Gallagh Man found in Co. Galway
It's commonly thought that bog bodies were the result of ritual human sacrifice to appease the gods of Iron and Bronze Age man. Young men were sacrificed as were kings who failed to adequately care for their subjects.
Using modern reconstructive science, this is a model of what Clonycavan Man may have looked like.



Tuesday, October 31, 2017

Gold!

The Bronze Age inhabitants of Ireland loved their gold! Many artifacts such as these have been found in burial sites and in other caches throughout Ireland.
Everything you see in the above two photos was found at the same super treasure trove site in Co. Clare. And this is only part of the hoard! All of these fine pieces were made in the Late Bronze Age.
As these early goldsmiths improved their skills, their pieces became more and more refined like this beautiful necklace of twisted gold.
This lovely brooch, known as the Brooch of Tara, is thought to have belonged to one of the kings of Tara. There are interlaced animal and geometric designs fashioned of gold filigree on the front as well as inlaid pieces of glass and amber. It is made of both silver and gold.
Of all the stunning gold jewelry on display, these simple, hollow gold balls were my favorites. Each ball is a little smaller than a tennis ball and is pierced so as to be worn on a piece of rope or leather as a necklace. You can see there are a few missing, and no, I didn't bring them home with me! I think anyone wearing this dramatic necklace would have commanded a lot of attention and respect.

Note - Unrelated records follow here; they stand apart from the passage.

(** C5: every chart the call returns for a table of N rows holds exactly
    N tiles and 4 N annotations.  Tile [i] is the tile of row [i].  The
    annotations come in four passes of N, each in row order: at [i] the
    symbol of row [i], size 16, at the row's position; at [N + i] its
    atomic number, size 10, 0.3 lower in [y]; at [2 N + i] its name,
    size 7, 0.2 higher in [y]; at [3 N + i] its displayed attribute
    value, size 7, 0.35 higher in [y].  The rows are those of the table
    after the colouring step, the displayed value that of the final
    table. *)
Theorem chart_tiles_and_annotations (p : params) (elements : DataFrame)
    (fig : Figure.t) (elements2 : DataFrame) :
  periodic_table_plotly p elements = (OK fig, elements2) ->
  exists color elements1,
    colored_by elements p color elements1
    /\ List.length (Figure.shapes fig) = nrows elements
    /\ List.length (Figure.annotations fig) = (4 * nrows elements)%nat
    /\ forall i, (i < nrows elements)%nat ->
       exists x y c v_symbol v_number v_name v_display,
         row_number (row_at elements1 i) "x" = OK x
         /\ row_number (row_at elements1 i) "y" = OK y
         /\ getitem (row_at elements1 i) color = OK c
         /\ getitem (row_at elements1 i) "symbol" = OK v_symbol
         /\ getitem (row_at elements1 i) "atomic_number" = OK v_number
         /\ getitem (row_at elements1 i) "name" = OK v_name
         /\ getitem (row_at elements2 i) "display_attribute" = OK v_display
         /\ nth_error (Figure.shapes fig) i
            = Some (Shape.mk "rect" (x - 0.45)%float (y - 0.45)%float
                      (x + 0.45)%float (y + 0.45)%float c c 0.8%float)
         /\ nth_error (Figure.annotations fig) i
            = Some (Annotation.mk (x + 0.0)%float (y + 0.0)%float "x" "y"
                      v_symbol false (Font.mk "Roboto" 16%Z "#333333")
                      "center" 0.9%float)
         /\ nth_error (Figure.annotations fig) (nrows elements + i)
            = Some (Annotation.mk (x + 0.0)%float (y + -0.3)%float "x" "y"
                      v_number false (Font.mk "Roboto" 10%Z "#333333")
                      "center" 0.9%float)
         /\ nth_error (Figure.annotations fig) (2 * nrows elements + i)
            = Some (Annotation.mk (x + 0.0)%float (y + 0.2)%float "x" "y"
                      v_name false (Font.mk "Roboto" 7%Z "#333333")
                      "center" 0.9%float)
         /\ nth_error (Figure.annotations fig) (3 * nrows elements + i)
            = Some (Annotation.mk (x + 0.0)%float (y + 0.35)%float "x" "y"
                      v_display false (Font.mk "Roboto" 7%Z "#333333")
                      "center" 0.9%float).
Proof.
  intros H. apply returned_rows. exact H.
Qed.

This gold jewelry is definitely the show-stopper at the museum, but it's not why I was so eager to visit. I'll share that reason with you in my next blog post.

Monday, October 30, 2017

Artifacts of Prehistory

Mesolithic knives and scrapers found in Ireland
I'm fascinated by the artifacts of prehistory. Bob and I spent hours in the Yellowstone backcountry searching for arrowheads, scrapers, and flakes that gave evidence of the presence of prehistoric Native Americans in the areas we patrolled. Seeing those same kinds of stone artifacts in the National Museum of Ireland Archaeology was equally intriguing. Thousands of miles separated these early peoples, yet both fashioned tools and weapons in the same way.
Decorated flint mace head, Co Meath
This beautifully decorated flint mace head found in Co Meath may have served a ritual purpose.
Bronze Age spear points

Bronze Age food vessel found in burial tomb

Sometime during the Bronze Age early Irish people began to cremate their dead and put the ashes in pottery containers that were placed in stone burial tombs. These lidded vessels were filled with food or ashes.
Model of burial tomb
Dolmens that we see today in France may be what has survived of tombs like this model of a prehistoric Irish megaltihic tombs

As fascinating as these artifacts are, the real show-stoppers are to come in a later post. Here's a taste to tempt you back...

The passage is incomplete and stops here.